Assignment |
Sift the material for lines containing "default", and return them.

Material supplied |
= = = = =

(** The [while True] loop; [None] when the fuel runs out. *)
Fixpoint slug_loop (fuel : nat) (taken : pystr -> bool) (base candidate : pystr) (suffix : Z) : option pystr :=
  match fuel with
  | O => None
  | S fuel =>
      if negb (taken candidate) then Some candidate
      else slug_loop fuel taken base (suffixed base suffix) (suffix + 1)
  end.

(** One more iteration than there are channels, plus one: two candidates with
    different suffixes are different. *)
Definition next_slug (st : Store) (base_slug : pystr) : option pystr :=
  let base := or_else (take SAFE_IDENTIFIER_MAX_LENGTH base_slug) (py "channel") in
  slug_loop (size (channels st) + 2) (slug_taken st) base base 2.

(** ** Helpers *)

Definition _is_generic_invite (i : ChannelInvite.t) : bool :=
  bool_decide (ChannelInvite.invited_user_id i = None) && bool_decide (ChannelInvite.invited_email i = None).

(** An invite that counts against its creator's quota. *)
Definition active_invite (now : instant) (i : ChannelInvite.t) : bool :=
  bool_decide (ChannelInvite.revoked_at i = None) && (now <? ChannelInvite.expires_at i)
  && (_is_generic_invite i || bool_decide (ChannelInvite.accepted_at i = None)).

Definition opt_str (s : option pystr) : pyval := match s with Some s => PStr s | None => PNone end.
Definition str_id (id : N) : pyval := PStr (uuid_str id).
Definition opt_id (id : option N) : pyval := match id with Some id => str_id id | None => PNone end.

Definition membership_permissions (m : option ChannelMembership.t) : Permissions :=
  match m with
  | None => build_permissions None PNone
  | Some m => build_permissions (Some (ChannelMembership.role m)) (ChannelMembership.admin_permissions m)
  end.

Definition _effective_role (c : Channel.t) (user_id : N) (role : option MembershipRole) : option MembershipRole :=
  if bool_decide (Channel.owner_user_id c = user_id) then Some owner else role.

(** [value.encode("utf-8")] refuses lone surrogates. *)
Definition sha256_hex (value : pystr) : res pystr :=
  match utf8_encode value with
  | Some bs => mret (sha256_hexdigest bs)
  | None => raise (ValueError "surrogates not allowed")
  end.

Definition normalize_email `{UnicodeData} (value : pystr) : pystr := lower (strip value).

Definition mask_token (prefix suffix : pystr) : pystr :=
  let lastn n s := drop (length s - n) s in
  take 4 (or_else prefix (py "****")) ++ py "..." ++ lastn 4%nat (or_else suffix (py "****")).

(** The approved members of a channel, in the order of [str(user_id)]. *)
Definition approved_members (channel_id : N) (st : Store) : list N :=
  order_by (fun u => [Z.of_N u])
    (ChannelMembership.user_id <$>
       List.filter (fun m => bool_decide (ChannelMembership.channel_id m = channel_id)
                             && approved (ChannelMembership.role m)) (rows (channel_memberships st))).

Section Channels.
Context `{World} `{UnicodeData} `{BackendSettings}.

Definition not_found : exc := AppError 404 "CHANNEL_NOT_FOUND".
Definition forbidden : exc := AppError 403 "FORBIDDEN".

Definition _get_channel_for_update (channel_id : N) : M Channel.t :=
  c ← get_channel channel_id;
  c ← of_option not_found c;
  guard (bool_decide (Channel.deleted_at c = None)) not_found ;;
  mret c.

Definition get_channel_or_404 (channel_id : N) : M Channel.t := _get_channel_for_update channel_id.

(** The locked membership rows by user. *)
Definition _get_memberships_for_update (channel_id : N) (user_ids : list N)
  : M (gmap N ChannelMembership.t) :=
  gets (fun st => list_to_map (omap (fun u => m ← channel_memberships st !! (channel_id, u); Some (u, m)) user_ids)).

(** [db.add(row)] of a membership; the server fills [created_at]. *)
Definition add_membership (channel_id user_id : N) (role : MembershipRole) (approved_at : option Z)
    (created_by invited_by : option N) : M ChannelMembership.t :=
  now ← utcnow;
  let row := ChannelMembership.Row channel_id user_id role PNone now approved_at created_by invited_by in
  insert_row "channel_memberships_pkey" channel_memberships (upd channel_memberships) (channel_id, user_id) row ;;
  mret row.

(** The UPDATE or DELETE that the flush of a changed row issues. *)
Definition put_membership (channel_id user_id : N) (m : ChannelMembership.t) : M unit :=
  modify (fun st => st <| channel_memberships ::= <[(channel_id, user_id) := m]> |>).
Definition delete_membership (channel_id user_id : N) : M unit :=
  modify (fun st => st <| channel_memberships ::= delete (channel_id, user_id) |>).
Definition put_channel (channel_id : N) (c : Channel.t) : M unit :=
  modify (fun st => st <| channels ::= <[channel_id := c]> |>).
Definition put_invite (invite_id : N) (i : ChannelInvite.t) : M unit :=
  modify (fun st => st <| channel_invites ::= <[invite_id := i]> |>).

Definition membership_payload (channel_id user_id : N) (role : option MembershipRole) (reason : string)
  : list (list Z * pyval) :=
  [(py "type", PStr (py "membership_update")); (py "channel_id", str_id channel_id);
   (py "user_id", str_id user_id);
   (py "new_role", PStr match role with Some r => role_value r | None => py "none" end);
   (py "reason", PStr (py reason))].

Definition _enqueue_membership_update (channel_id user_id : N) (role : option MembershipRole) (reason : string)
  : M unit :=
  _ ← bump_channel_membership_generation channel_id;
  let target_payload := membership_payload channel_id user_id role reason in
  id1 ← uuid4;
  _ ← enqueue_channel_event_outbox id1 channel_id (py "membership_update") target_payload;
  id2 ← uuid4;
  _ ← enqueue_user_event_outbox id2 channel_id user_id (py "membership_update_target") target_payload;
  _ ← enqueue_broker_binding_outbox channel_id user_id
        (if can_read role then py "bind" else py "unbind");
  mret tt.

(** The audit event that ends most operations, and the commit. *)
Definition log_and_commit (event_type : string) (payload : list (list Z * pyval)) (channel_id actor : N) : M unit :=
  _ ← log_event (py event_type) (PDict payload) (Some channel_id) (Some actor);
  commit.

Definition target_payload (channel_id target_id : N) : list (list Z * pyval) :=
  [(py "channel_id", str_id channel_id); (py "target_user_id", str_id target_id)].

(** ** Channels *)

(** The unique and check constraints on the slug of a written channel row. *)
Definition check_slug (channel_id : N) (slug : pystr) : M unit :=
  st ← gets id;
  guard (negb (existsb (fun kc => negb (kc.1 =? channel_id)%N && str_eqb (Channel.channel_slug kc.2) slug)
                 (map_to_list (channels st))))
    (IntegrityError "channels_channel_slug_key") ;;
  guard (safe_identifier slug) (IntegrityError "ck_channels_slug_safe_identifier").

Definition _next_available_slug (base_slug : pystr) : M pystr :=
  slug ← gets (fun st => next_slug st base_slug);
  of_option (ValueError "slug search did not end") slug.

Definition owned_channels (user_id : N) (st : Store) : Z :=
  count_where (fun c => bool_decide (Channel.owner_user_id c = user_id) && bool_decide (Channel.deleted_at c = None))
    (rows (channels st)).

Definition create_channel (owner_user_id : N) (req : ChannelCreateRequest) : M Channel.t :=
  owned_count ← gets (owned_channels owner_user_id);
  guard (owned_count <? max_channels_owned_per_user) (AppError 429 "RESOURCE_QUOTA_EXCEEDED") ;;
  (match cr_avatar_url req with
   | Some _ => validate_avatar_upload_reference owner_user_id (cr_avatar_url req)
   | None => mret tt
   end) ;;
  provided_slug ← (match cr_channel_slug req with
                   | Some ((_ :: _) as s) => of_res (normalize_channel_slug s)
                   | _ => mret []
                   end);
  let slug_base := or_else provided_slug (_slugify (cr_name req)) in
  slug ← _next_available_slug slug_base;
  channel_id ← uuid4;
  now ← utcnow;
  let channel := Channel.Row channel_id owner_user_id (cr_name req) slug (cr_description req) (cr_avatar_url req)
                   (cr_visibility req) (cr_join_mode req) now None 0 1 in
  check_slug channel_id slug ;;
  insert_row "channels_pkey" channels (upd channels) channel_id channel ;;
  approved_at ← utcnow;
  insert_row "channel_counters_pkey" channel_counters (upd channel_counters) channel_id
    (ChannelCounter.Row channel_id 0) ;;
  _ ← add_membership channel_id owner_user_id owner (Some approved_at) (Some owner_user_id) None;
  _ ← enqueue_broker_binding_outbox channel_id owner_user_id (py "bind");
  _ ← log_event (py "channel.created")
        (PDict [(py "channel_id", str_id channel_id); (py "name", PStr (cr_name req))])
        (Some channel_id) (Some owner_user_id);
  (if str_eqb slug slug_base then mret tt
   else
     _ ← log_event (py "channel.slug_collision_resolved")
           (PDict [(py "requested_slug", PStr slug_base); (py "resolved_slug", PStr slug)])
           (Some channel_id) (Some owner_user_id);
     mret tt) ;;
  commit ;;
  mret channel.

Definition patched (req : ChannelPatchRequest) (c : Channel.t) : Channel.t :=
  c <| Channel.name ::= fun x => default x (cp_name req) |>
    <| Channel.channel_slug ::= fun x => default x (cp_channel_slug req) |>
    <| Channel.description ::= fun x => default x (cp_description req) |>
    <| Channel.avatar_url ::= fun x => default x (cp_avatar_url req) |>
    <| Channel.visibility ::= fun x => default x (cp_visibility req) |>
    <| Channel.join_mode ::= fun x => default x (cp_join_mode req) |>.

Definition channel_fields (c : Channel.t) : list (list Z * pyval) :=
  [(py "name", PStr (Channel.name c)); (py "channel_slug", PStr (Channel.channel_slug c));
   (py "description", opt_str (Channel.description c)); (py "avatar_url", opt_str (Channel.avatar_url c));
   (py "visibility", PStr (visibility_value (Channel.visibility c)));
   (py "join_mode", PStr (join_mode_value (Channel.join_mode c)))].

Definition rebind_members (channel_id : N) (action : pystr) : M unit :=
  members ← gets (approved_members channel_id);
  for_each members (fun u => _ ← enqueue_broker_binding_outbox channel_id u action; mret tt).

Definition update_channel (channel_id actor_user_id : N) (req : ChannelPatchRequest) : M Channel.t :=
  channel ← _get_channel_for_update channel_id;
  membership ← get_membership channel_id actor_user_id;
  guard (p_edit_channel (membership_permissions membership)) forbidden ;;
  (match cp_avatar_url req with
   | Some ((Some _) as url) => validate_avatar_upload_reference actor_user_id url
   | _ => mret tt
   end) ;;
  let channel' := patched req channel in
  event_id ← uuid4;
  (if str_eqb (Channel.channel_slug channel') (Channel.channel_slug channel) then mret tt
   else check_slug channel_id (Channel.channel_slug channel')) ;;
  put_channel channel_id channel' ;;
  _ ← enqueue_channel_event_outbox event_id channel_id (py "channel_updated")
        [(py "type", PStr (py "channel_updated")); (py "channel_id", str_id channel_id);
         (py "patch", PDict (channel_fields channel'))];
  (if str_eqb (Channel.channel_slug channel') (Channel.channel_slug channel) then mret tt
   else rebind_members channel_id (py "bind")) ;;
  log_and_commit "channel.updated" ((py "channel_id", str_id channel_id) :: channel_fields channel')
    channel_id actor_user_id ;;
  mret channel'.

= = = = =

Output for this task |
  c <| Channel.name ::= fun x => default x (cp_name req) |>
    <| Channel.channel_slug ::= fun x => default x (cp_channel_slug req) |>
    <| Channel.description ::= fun x => default x (cp_description req) |>
    <| Channel.avatar_url ::= fun x => default x (cp_avatar_url req) |>
    <| Channel.visibility ::= fun x => default x (cp_visibility req) |>
    <| Channel.join_mode ::= fun x => default x (cp_join_mode req) |>.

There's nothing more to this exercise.